After Jamcovid allegations, over 200 Gov't websites now being investigatedFriday, February 26, 2021
Amid the maelstrom of public suspicion triggered by allegations of vulnerability of its Jamcovid-19 application, the Government yesterday said it is undertaking a comprehensive review of security on all its websites and networks to ensure compliance with international standards and best practices.
“This process is underway with 162 website reviews completed and another 100 in progress to date. Any credible vulnerabilities that are identified are concurrently being rectified,” the Office of the Prime Minister (OPM) said in a late evening news release.
The office did not say how many vulnerabilities have so far been detected, and attempts to get a number from Government officials were met with deafening silence.
The OPM issued the release after yesterday's monthly meeting of the National Security Council chaired by Prime Minister Andrew Holness. The meeting, OPM said, “received a comprehensive update on Jamaica's cyber architecture and a specific report on matters related to the Jamcovid-19 application”.
OPM said the main points of discussion at the meeting included the steps being taken to build a robust governance framework and infrastructure for cybersecurity embedded in Plan Secure Jamaica — the Government's comprehensive and holistic approach to tackling crime and ensuring a safe and secure society.
“Prime Minister Holness has directed that the plans for building cyber resilience in Jamaica be accelerated, including:
bringing the new National Cybersecurity Strategy to Cabinet in the second quarter of the upcoming fiscal year;
launching a new Cyber Academy; and
intensifying cross-agency cooperation,” OPM said.
“Already, a multi-agency cyber analysis team, including eGov; the Cyber Incident Response Team of the Ministry of Science, Energy and Technology; Major Organized Crime and Anti-Corruption Agency; and Communications Forensics and Cybercrimes Division of the Jamaica Constabulary Force, is in place and conducting critical assessments of the existing cyber landscape,” the release said.
The actions come as the Administration continues to take heavy flak after United States technology magazine TechCrunch reported last week that there were vulnerabilities in the Jamcovid application and website that the Government uses to manage the novel coronavirus pandemic.
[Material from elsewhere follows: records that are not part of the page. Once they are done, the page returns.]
(** X14. [formatShort] shows the dash for a text that is no date, and for a
    date with a year of four digits the day, the month counted from 1 and
    the last two digits of the year, [DD.MM.YY]: eight units. *)
Theorem formatShort_shape (iso : jsstring) (f : DateFields)
  (Hp : Date_parse iso = Some f) (Hf : four_digit_date f = true) :
  formatShort Date_parse iso
  = pad2 (getDate f) ++ [46%N] ++ pad2 (getMonth f + 1) ++ [46%N]
    ++ pad2 (Z.to_N (getFullYear f) mod 100)
  /\ List.length (formatShort Date_parse iso) = 8%nat
  /\ (forall s, Date_parse s = None -> formatShort Date_parse s = [8211%N]).
Proof.
  destruct (four_digit_date_spec f Hf) as (Hy & Hm & Hd).
  destruct (pad2_two_digits _ Hm) as (M1 & _).
  destruct (pad2_two_digits _ Hd) as (D1 & _).
  assert (Hyy : slice_last2 (String_of_Z (getFullYear f))
                = pad2 (Z.to_N (getFullYear f) mod 100)).
  { unfold String_of_Z. destruct (Z.ltb_spec (getFullYear f) 0); [lia|].
    apply str_eqb_eq.
    apply (forallb_range
             (fun n => str_eqb (slice_last2 (String_of_N n)) (pad2 (n mod 100)))
             1000 (9 * 1000)); [vm_compute; reflexivity | lia]. }
  assert (Hlen : List.length (pad2 (Z.to_N (getFullYear f) mod 100)) = 2%nat).
  { apply pad2_two_digits. apply N.mod_lt. discriminate. }
  assert (E : formatShort Date_parse iso
              = pad2 (getDate f) ++ [46%N] ++ pad2 (getMonth f + 1) ++ [46%N]
                ++ pad2 (Z.to_N (getFullYear f) mod 100)).
  { unfold formatShort, fromISO. rewrite Hp, Hyy. reflexivity. }
  split; [exact E|]. split.
  - rewrite E, !length_app, D1, M1, Hlen. reflexivity.
  - intros s Hs. unfold formatShort, fromISO. now rewrite Hs.
Qed.

End DateStrings.

Lemma toISODate_shape_witness :
  List.length (toISODate (fun _ => None) (ADate (Some (mkDate 2025 0 15)))) = 10%nat.
Proof.
  apply (proj1 (proj2 (toISODate_shape (fun _ => None) (mkDate 2025 0 15) eq_refl))).
Defined.

Lemma toISODate_order_witness :
  str_ltb (toISODate (fun _ => None) (ADate (Some (mkDate 2024 11 31))))
          (toISODate (fun _ => None) (ADate (Some (mkDate 2025 0 1)))) = true.
Proof.
  exact (proj1 (toISODate_order (fun _ => None) (mkDate 2024 11 31) (mkDate 2025 0 1)
                                eq_refl eq_refl)).
Defined.

Lemma formatShort_shape_witness :
  List.length (formatShort (fun _ => Some (mkDate 2025 0 15)) (lit "2025-01-15"))
  = 8%nat.
Proof.
  exact (proj1 (proj2 (formatShort_shape (fun _ => Some (mkDate 2025 0 15))
                         (lit "2025-01-15") (mkDate 2025 0 15) eq_refl eq_refl))).
Defined.

(* ===================================================================== *)
(** * The forms *)

Lemma trimStart_idem (s : jsstring) : trimStart (trimStart s) = trimStart s.
Proof.
  pose proof (trimStart_head s) as H.
  destruct (trimStart s) as [|c u]; [reflexivity|]. simpl. now rewrite H.
Qed.

Lemma trimEnd_idem (s : jsstring) : trimEnd (trimEnd s) = trimEnd s.
Proof. unfold trimEnd. now rewrite rev_involutive, trimStart_idem. Qed.

(** [trimEnd] drops a suffix of white space. *)
Lemma trimEnd_split (s : jsstring) :
  exists w, s = trimEnd s ++ w /\ forallb is_ws w = true.
Proof.
  destruct (trimStart_split (rev s)) as (w & Hs & Hw).
  exists (rev w). split.
  - unfold trimEnd. rewrite <- rev_app_distr, <- Hs. symmetry.
    apply rev_involutive.
  - apply forallb_forall. intros c Hc. apply in_rev in Hc.
    now apply (proj1 (forallb_forall _ _) Hw).
Qed.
According to TechCrunch, files with sensitive data had been left unprotected. However, the Government quickly moved to calm fears, saying it had fixed the problem, which had exposed the data of over 400,000 visitors to the island. It also said that, while there was no evidence to suggest that the vulnerability had been exploited for malicious data extraction prior to it being rectified, the Government had, out of an abundance of caution, “contacted travellers whose data may have been subject to the vulnerability and have assured them that steps have been taken to ensure the integrity and the confidentiality of the data”.
Additionally, the Ministry of National Security said it had initiated a criminal investigation into the matter, stating that when a security vulnerability is identified in respect of a government system, the State has a duty to investigate and rectify it.
Also, on Tuesday this week, Amber Group, the company that developed the app and donated it to the Government, rubbished TechCrunch's claim that a second vulnerability existed.
“The exposed .env file (ie environmental file) that is being described as a second vulnerability is a file that contains expired information, along with links that had been previously made redundant,” Amber Group founder and CEO Dushyant Savadia said in a statement.
Yesterday, OPM said the Jamcovid-19 investigations and assessments are concurrently focused on two streams:
“The level of compliance of the security architecture and configuration of the application and related databases with established standards and best practices; and
“The possible activities of any malicious actors in either creating or exploiting any vulnerabilities in the security architecture and configuration and whether such exploitation resulted in data exfiltration.”
OPM said the findings thus far indicate that, while there is evidence of unauthorised access, there is no evidence of data exfiltration. “However, the probe by the multi-agency cyber analysis team is ongoing and the public will be advised further as the investigation progresses.”
At the same time, the Government said it was “accelerating plans that were already underway to migrate the Jamcovid-19 database”, adding that the cyber analysis team has undertaken a comprehensive review of security of the application and related databases and, in conjunction with the developer, has significantly hardened the security of the system.
Added OPM: “The Government wishes to assure the public that it is sensitive to the legitimate fears and concerns around data privacy and protection and is committed to pursuing a comprehensive approach to system-wide strengthening as we move towards the creation of a digital society.”